Plymouth, Devon, England
One of the most popular dive sites in the UK, Plymouth has a large selection of wrecks, reefs and shoals. Famous wrecks include the US ship Eagan Layne, sunk in World War 2 by a U-boat. Advanced divers head for HMS Scylla. Many consider Hands Deep the best reef with clear water and plenty of sealife on hand.
Weymouth & Portland, Dorset, England
The area is rated as one of the top ten best UK diving locations. There are more than 120 wrecks within a 20 mile radius ranging from sailing ships to wartime wrecks. The presence of scenic reefs and ledges too mean divers are spoilt for choice. The sheltered harbour makes year round diving possible.
The Farne Islands, Northumberland, England
The Farne Islands are popular with divers because of the seals and wrecks. Many ships have been wrecked on the the Farne rocks over the years, so there are plenty to be explored. Another major attraction is the 5,000 strong grey seal colony who are fascinating to watch underwater.
Porthkerris, Cornwall, England
On the east side of the Lizard peninsula is a shore diving site that is sheltered from the westerlies. It has pinnacles, drop-offs and shallow reefs. Invertebrates are in profusion because of the highly tidal waters. There is also the famous wreck of the SS Mohegan, a passenger liner that sank in 1898.
Skomer Island, Pembrokeshire, Wales
The Skomer Marine Reserve contains some of the most beautiful reefs in the UK. Walls drop from the surface to over 50 m and there are intact wrecks to see, like the Lucy. The marine reserve teems with sealife of many different kinds, including seals at Rye Rocks.
Anglesey diving is among the best in the UK. There are a variety of wrecks and reefs attracting plenty of fish and marine life. There are also many dive sites for amazing pinnacle and drift diving. Trearddur Bay, and Holyhead are popular launch sites and the numerous coves around Holy Island are perfect for shore diving because of their protection from dangerous offshore currents.

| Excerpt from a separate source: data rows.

Definition totfs_free_block (block : Z) : E unit :=
  s ← state sb;
  if (sb_total_blocks s <=? block) || (TOTFS_BLOCK_SIZE * 8 <=? block) then fail
  else
    bmp ← state block_bitmap;
    bmp' ← need (bitmap_clear bmp (u32 block));
    change (set_block_bitmap bmp');;
    change (λ f, set_sb (set_free_counts (u64 (sb_free_blocks (sb f) + 1))
                           (sb_free_inodes (sb f)) (sb f)) f);;
    ignore (totfs_write_block (sb_block_bitmap_start s) bmp').

Definition totfs_alloc_inode : E Z :=
  s ← state sb;
  let max := u32 (sb_total_inodes s) in
  let max := if TOTFS_BLOCK_SIZE * 8 <? max then TOTFS_BLOCK_SIZE * 8 else max in
  r ← for_er 2 max (λ i,
    bmp ← state inode_bitmap;
    used ← need (bitmap_test bmp i);
    if used : bool then mret None
    else
      bmp' ← need (bitmap_set bmp i);
      change (set_inode_bitmap bmp');;
      change (λ f, set_sb (set_free_counts (sb_free_blocks (sb f))
                             (u64 (sb_free_inodes (sb f) - 1)) (sb f)) f);;
      ignore (totfs_write_block (sb_inode_bitmap_start s) bmp');;
      s' ← state sb;
      ignore (totfs_write_block 0 (sb_block s'));;
      mret (Some i));
  match r with Some i => mret i | None => fail end.

Definition totfs_free_inode (inum : Z) : E unit :=
  s ← state sb;
  if (sb_total_inodes s <=? inum) || (TOTFS_BLOCK_SIZE * 8 <=? inum) then fail
  else
    bmp ← state inode_bitmap;
    bmp' ← need (bitmap_clear bmp inum);
    change (set_inode_bitmap bmp');;
    change (λ f, set_sb (set_free_counts (sb_free_blocks (sb f))
                           (u64 (sb_free_inodes (sb f) + 1)) (sb f)) f);;
    ignore (totfs_write_block (sb_inode_bitmap_start s) bmp').

(** ** File data *)

Fixpoint find_extent (xs : list totfs_extent) (logical_block : Z) : option Z :=
  match xs with
  | [] => None
  | x :: xs =>
      let estart := x_file_block x in
      let eend := u32 (estart + x_block_count x) in
      if (estart <=? logical_block) && (logical_block <? eend)
      then Some (u64 (x_start_block x + (logical_block - estart)))
      else find_extent xs logical_block
  end.
Definition totfs_find_phys_block (inode : totfs_inode) (logical_block : Z) : option Z :=
  find_extent (used_extents inode) logical_block.

(** The bytes stored in the buffer; the C result is their number. *)
Definition totfs_read_file_data (inode : totfs_inode) (offset len : Z) : E (list Z) :=
  if i_size inode <=? offset then mret []
  else
    let len := if i_size inode <? u64 (offset + len) then i_size inode - offset else len in
    if len =? 0 then mret []
    else
      while_e (len + 1) (λ out,
        let total_read := Z.of_nat (length out) in
        if total_read <? len then
          let cur_off := u64 (offset + total_read) in
          let logical_blk := u32 (cur_off / TOTFS_BLOCK_SIZE) in
          let blk_off := cur_off mod TOTFS_BLOCK_SIZE in
          match totfs_find_phys_block inode logical_blk with
          | None => mret (inr out)
          | Some phys =>
              r ← attempt (totfs_read_block phys);
              match r with
              | None => mret (inr out)
              | Some blk =>
                  let chunk := TOTFS_BLOCK_SIZE - blk_off in
                  let chunk := if len - total_read <? chunk then len - total_read else chunk in
                  mret (inl (out ++ slice blk (Z.to_nat blk_off) (Z.to_nat chunk)))
              end
          end
        else mret (inr out)) [].

(** A new extent for [logical_blk]; [None] when there is none left. *)
Definition add_extent (inode : totfs_inode) (logical_blk new_blk : Z)
    : option (option totfs_inode) :=
  let n := i_extent_count inode in
  if TOTFS_NUM_EXTENTS <=? n then Some None
  else
    xs' ← arr_set (i_extents inode) n (Extent new_blk 1 logical_blk);
    Some (Some (set_extents (n + 1) (u64 (i_blocks_used inode + 1)) xs' inode)).

(** The inode with [new_blk] as the block of [logical_blk]: the last extent is
    extended when that is contiguous, else an extent is added.  An extent
    count over 10 indexes out of the array. *)
Definition attach_block (inode : totfs_inode) (logical_blk new_blk : Z)
    : option (option totfs_inode) :=
  let n := i_extent_count inode in
  let xs := i_extents inode in
  if 0 <? n then
    last ← arr_get xs (n - 1);
    let last_end_file := u32 (x_file_block last + x_block_count last) in
    let last_end_phys := u64 (x_start_block last + x_block_count last) in
    if (logical_blk =? last_end_file) && (new_blk =? last_end_phys) then
      xs' ← arr_set xs (n - 1)
              (Extent (x_start_block last) (u32 (x_block_count last + 1)) (x_file_block last));
      Some (Some (set_extents n (u64 (i_blocks_used inode + 1)) xs' inode))
    else add_extent inode logical_blk new_blk
  else add_extent inode logical_blk new_blk.

Definition zero_block : list Z := replicate (Z.to_nat TOTFS_BLOCK_SIZE) 0.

Lundy Island, Bristol Channel, England
Lundy Island just of the North Devon coast near Ilfracombe offers some othe best UK diving. There are over 40 dive sites comprising reefs, pinnacles, drop offs and 8 wrecks, including the 1906 wreck of the HMS Montagu. Lundy Island is also a marine nature reserve and there are many seals, other varieties of marine life and birds.
Sound of Mull, Scotland
This narrow stretch of water separates Mull from mainland Scotland and offer some very interesting dives, with the benefit of clear and sheltered waters. Many ships have been wrecked on the numerous islets and shallow reefs – the Hispania wreck is a must see. The fast currents mean plenty of marine life can be seen and drift dives are popular. There are vertical drops full of sealife on many of the reefs.
St Abbs, Scotland
Some of the best shore diving in the UK can be found at St Abbs Marine Reserve off Scotland’s North Sea coast because of the combination of relatively deep water close to the shore and strong tides. The unique double archway of Cathedral Rock just 50m offshore is the highlight for divers on their first visit and the kelp-topped gullies and vertical walls near the harbour wall teem with marine life. Greenends Gully and Weasel Loch at the Eyemouth end of the Reserve are also excellent diving locations.